Member of the Iowa House of Representatives from the 4th district
- In office January 8, 1973 – January 12, 1975
- Preceded by: Walter W. P. Kruse
- Succeeded by: Donald W. Spencer

Member of the Iowa House of Representatives from the 5th district
- In office January 11, 1971 – January 7, 1973
- Succeeded by: Lester Menke

Personal details
- Born: Rollin C. Edelen May 17, 1908 Brooklyn, Iowa, U.S.
- Died: November 27, 1993 (aged 85) Estherville, Iowa, U.S.
- Party: Republican
- Spouse: Nina Montgomery ​(m. 1930)​
- Relatives: Walter E. Edelen (brother)
- Alma mater: University of Minnesota
- Occupation: Politician, businessman

Military service
- Allegiance: United States
- Branch/service: United States Army
- Battles/wars: World War II

= Rollin Edelen =

American businessman and politician

Rollin C. Edelen (May 17, 1908 - November 27, 1993) was an American businessman and politician.

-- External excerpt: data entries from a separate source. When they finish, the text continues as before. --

(** * uclcoin: the chain-state owner [BlockChain] of [blockchain.py]

    A shallow embedding of the validation and ledger core: block
    validation, transaction admission, balance replay and the block
    template builder, followed by the properties stated about them. *)

From Stdlib Require Import ZArith String Ascii Lia.
From stdpp Require Import gmap strings list fin_maps pretty.

Local Open Scope string_scope.
Local Open Scope Z_scope.
Local Open Scope list_scope.

(** ** Data entities

    [uclcoin.transaction] and [uclcoin.block] are collaborators of
    [blockchain.py]; the chain only reads their attributes, calls
    [verify()] and compares them with [==] / [!=]. Python integers are
    unbounded, hence [Z]. *)

Record Transaction := {
  source : string;
  destination : string;
  amount : Z;
  fee : Z;
  timestamp : Z;
  signature : string;
  tx_hash : string
}.

Record Block := {
  index : Z;
  transactions : list Transaction;
  previous_hash : string;
  block_timestamp : Z;
  nonce : Z;
  current_hash : string
}.

(** Modelled from the spec: [Transaction.__eq__] and [Block.__eq__] are
    not part of [blockchain.py]; the value-equality check is structural
    equality over the whole entity graph, including the nested
    transaction list, so [==] is Leibniz equality of the records. *)
#[global] Instance Transaction_eq_dec : EqDecision Transaction.
Proof. solve_decision. Defined.
(** * Printer costume generators: a shallow embedding

    The repository holds two near-identical Python scripts that build the
    costumes of the Scratch "Printer" sprite:

    - [src/create_vector_costumes.py] (SVG costumes, module [Vector] below),
    - [archived/raster_costumes/create_raster_costumes.py] (PNG costumes,
      module [Raster] below).

    [name_for], [md5sum_file], [load_sprite_code] and [assemble_sprite] are
    textually the same in both scripts and are embedded once.

    Python values are modelled as follows.  A [str] is the list of its code
    points, [bytes] is a list of [Byte.byte], a JSON document is the tree
    [json] whose objects are association lists with the update discipline
    of a Python [dict].  Code that touches the file system or starts a
    process runs in the monad [M]: a function from the [world] to a result
    (a value or a raised exception) and the new world; an exception keeps
    the effects that happened before it, as in Python. *)

From Stdlib Require Import NArith ZArith String Ascii DecimalString List Bool Lia.
From stdpp Require Import base option list gmap.

#[local] Set Warnings "-clear-no-such-hyp".

Local Open Scope N_scope.

(** ** Strings *)

(** A Python [str]: the sequence of its Unicode code points. *)
Abbreviation str := (list N).

Abbreviation bytes := (list Byte.byte).

(** An ASCII literal as a [str]. *)
Definition lit (s : string) : str := map N_of_ascii (list_ascii_of_string s).

Fixpoint starts_with (needle hay : str) : bool :=
  match needle, hay with
  | [], _ => true
  | _ :: _, [] => false
  | a :: needle', b :: hay' => (a =? b) && starts_with needle' hay'
  end.

(** [needle in hay] on two [str]: the substring test. *)
Fixpoint str_in (needle hay : str) : bool :=
  starts_with needle hay ||
  match hay with
  | [] => false
  | _ :: hay' => str_in needle hay'
  end.

(** [s.replace(a, b)] for one-character [a] and [b]. *)
Definition str_replace (a b : N) (s : str) : str :=
  map (λ c, if c =? a then b else c) s.

Definition is_upper (c : N) : bool := (65 <=? c) && (c <=? 90).
Definition is_lower (c : N) : bool := (97 <=? c) && (c <=? 122).
Definition is_digit (c : N) : bool := (48 <=? c) && (c <=? 57).

(** [str.lower] restricted to ASCII: what Python does on a [str] whose code
    points are all below 128. *)
Definition ascii_lower (c : N) : N := if is_upper c then c + 32 else c.

(** A [str] of ASCII code points none of which is an upper-case letter; the
    font ids of the data model ("short lowercase token") are of this form. *)
Definition lowercase_ascii (s : str) : bool :=
  forallb (λ c, (c <? 128) && negb (is_upper c)) s.

(** ** Exceptions and results *)

Inductive exn :=
  | KeyError | TypeError | ValueError
  | FileNotFoundError | SameFileError
  | UnicodeEncodeError | CalledProcessError
  | BadZipFile | JSONDecodeError
  | UnicodeDecodeError | PermissionError | IsADirectoryError.

Inductive result (A : Type) :=
  | Ok (a : A)
  | Raise (e : exn).
Arguments Ok {A} a.
Arguments Raise {A} e.

#[global] Instance result_ret : MRet result := λ A a, Ok a.
#[global] Instance result_bind : MBind result := λ A B f m,
  match m with
  | Ok a => f a
  | Raise e => Raise e
  end.

(** ** JSON documents and Python dictionaries *)

#[local] Unset Elimination Schemes.
Inductive json :=
  | JNull
  | JBool (b : bool)
  | JInt (n : Z)
  | JFloat (ieee754 : N)
  | JStr (s : str)
  | JArr (items : list json)
  | JObj (fields : list (str * json)).
#[local] Set Elimination Schemes.

(** A [dict] with [str] keys keeps its keys in insertion order. *)
Abbreviation dict := (list (str * json)).

Fixpoint dict_get {V} (k : str) (d : list (str * V)) : option V :=
  match d with
  | [] => None
  | (k', v) :: d' => if decide (k = k') then Some v else dict_get k d'
  end.

(** [d[k] = v]: an existing key keeps its place, a new key goes last. *)
Fixpoint dict_set {V} (k : str) (v : V) (d : list (str * V)) : list (str * V) :=
  match d with
  | [] => [(k, v)]
  | (k', v') :: d' =>
      if decide (k = k') then (k, v) :: d' else (k', v') :: dict_set k v d'
  end.

(** [v[k]] for a [str] key [k]. *)
Definition py_getitem (v : json) (k : str) : result json :=
  match v with
  | JObj d =>
      match dict_get k d with
      | Some x => Ok x
      | None => Raise KeyError
      end
  | _ => Raise TypeError
  end.

(** [v[k] = x] for a [str] key [k]. *)
Definition py_setitem (v : json) (k : str) (x : json) : result json :=
  match v with
  | JObj d => Ok (JObj (dict_set k x d))
  | _ => Raise TypeError
  end.

(** The items a [for] loop over [v] visits: the elements of a list, the keys
    of a dict, the characters of a [str]. *)
Definition py_iter (v : json) : result (list json) :=
  match v with
  | JArr items => Ok items
  | JObj d => Ok (map (λ kv, JStr (fst kv)) d)
  | JStr s => Ok (map (λ c, JStr [c]) s)
  | _ => Raise TypeError
  end.

(** ** Files and archives *)

Inductive compression := ZIP_STORED | ZIP_DEFLATED.

(** A member of a zip archive, as the call that wrote it gave it. *)
Record zip_entry := {
  arcname : str;
  data : bytes;
  compress_type : compression
}.

Inductive file :=
  | Regular (content : bytes)
  | ZipArchive (members : list zip_entry).

(** The file system (regular files and zip archives by path) and the
    command lines of the processes started so far, oldest first.
    Directories are not part of the world.  The scripts create files in two
    places.  One is the staging directory, which is taken to exist and to
    hold files only: [main] has just created it, empty, and the module's
    default is [/tmp/].  The other is the output path, whose directory the
    scripts never create: whether a file can be created there is the field
    [create_error] of [Platform]. *)
Record world := {
  fs : gmap str file;
  processes : list (list str)
}.

Definition with_file (path : str) (f : file) (w : world) : world :=
  {| fs := <[path := f]> (fs w); processes := processes w |}.

(** ** The Python library the scripts call

    The scripts rely on [unicodedata], [str.lower], [json], [zipfile] and on
    the ImageMagick [convert] program.  None of them is code of the
    repository; what the model cannot compute of them is a field of
    [Platform], and the facts about them that a theorem needs are stated as
    its premises. *)

(** How a command line that does not succeed ends: the program could not
    be started ([subprocess] raises the error of the operating system,
    [FileNotFoundError] when [convert] is not installed, and no process
    exists), or it ran and left with an exit status other than 0, having
    written to its output file the bytes [partial], if any. *)
Inductive render_failure :=
  | NotStarted (e : exn)
  | ExitStatus (partial : option bytes).

Class Platform := {
  (** [unicodedata.name(chr(c))]; [None] when it raises [ValueError]. *)
  unicodedata_name : N → option str;
  (** [s.lower()]. *)
  str_lower : str → str;
  (** [json.load] of a byte stream; [None] when it raises. *)
  json_loads : bytes → option json;
  (** The exception that [json.load] raises on bytes that it does not
      read: [JSONDecodeError], or [UnicodeDecodeError] when the bytes are no
      text in a Unicode encoding. *)
  json_error : bytes → exn;
  (** [json.dumps(v)], as the bytes [ZipFile.writestr] stores for it. *)
  json_dumps : json → bytes;
  (** The bytes of a zip file with the given members. *)
  zip_bytes : list zip_entry → bytes;
  (** Running the ImageMagick command line [argv] with success: the bytes
      it writes to the file named by its last argument; [None] when the
      command line does not succeed. *)
  convert : list str → option bytes;
  (** How the command line [argv] ends when it does not succeed. *)
  convert_failure : list str → render_failure;
  (** Creating a file at the output path [path]: the error of
      [open(path, 'w+b')], if it fails ([FileNotFoundError] when the
      directory is missing, [PermissionError], [IsADirectoryError]). *)
  create_error : str → option exn
}.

Born in Brooklyn, Iowa, Edelen went to school in Brooklyn and Hartwick, Iowa. He went to the University of Minnesota. During World War II, Edelen served in the United States Army and was stationed in the Pacific. He owned Estherville Concrete Productions in Estherville, Iowa, and was involved in the savings and loan business. Edelen served in the Iowa House of Representatives as a Republican representing Iowa's 5th District from 1971 to 1973 and Iowa's 4th District from 1973 to 1975. From 1977 to 1981, Edelen served on the Emmet County, Iowa Board of Supervisors. Edelen died in a hospital in Estherville, Iowa. His brother was Walter E. Edelen who also served in the Iowa General Assembly.